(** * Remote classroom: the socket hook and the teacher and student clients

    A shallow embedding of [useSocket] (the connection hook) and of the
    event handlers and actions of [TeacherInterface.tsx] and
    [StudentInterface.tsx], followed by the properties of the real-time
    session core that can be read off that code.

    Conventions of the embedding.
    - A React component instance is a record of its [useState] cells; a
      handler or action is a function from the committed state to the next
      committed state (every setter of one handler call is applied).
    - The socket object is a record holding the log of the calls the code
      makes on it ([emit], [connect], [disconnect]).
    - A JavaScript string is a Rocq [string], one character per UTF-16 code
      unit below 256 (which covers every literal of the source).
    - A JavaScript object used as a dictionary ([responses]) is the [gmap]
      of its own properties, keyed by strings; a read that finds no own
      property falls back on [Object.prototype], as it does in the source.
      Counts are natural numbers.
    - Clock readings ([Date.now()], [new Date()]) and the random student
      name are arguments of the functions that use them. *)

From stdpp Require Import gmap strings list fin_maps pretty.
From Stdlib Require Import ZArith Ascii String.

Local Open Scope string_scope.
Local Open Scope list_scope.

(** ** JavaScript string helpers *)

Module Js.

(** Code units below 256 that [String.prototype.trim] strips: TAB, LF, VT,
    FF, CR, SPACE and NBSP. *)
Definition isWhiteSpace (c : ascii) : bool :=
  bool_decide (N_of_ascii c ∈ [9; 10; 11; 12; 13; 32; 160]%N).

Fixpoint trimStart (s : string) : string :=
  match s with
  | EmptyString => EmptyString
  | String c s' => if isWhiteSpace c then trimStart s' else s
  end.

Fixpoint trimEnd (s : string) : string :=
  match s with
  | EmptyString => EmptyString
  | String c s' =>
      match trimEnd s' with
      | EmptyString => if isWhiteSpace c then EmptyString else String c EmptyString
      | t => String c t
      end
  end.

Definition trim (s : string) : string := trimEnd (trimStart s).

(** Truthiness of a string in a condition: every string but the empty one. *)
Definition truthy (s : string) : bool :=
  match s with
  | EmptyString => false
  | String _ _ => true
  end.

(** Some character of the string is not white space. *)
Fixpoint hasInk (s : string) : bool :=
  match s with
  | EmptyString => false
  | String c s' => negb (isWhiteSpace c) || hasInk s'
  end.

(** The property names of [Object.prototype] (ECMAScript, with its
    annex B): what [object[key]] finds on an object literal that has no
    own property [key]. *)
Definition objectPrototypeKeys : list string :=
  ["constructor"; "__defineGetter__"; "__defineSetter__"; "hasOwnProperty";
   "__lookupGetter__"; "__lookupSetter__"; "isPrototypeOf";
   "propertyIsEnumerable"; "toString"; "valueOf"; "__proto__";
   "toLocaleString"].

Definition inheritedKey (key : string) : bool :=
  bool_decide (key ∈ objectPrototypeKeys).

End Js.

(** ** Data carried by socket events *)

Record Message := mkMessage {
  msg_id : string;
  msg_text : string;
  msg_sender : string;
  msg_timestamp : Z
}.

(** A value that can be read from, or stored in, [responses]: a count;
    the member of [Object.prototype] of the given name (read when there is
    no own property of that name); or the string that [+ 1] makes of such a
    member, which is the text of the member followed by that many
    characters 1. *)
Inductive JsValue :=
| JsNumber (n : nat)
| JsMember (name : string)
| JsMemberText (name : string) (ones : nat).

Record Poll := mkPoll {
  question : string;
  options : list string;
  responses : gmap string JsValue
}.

● ● ●

> [Directions for this task]:
Up to and including the line containing "Local Open Scope string_scope.", please write out the listing exactly, starting from its first line.

> [The completed task]:
(** * Remote classroom: the socket hook and the teacher and student clients

    A shallow embedding of [useSocket] (the connection hook) and of the
    event handlers and actions of [TeacherInterface.tsx] and
    [StudentInterface.tsx], followed by the properties of the real-time
    session core that can be read off that code.

    Conventions of the embedding.
    - A React component instance is a record of its [useState] cells; a
      handler or action is a function from the committed state to the next
      committed state (every setter of one handler call is applied).
    - The socket object is a record holding the log of the calls the code
      makes on it ([emit], [connect], [disconnect]).
    - A JavaScript string is a Rocq [string], one character per UTF-16 code
      unit below 256 (which covers every literal of the source).
    - A JavaScript object used as a dictionary ([responses]) is the [gmap]
      of its own properties, keyed by strings; a read that finds no own
      property falls back on [Object.prototype], as it does in the source.
      Counts are natural numbers.
    - Clock readings ([Date.now()], [new Date()]) and the random student
      name are arguments of the functions that use them. *)

From stdpp Require Import gmap strings list fin_maps pretty.
From Stdlib Require Import ZArith Ascii String.

Local Open Scope string_scope.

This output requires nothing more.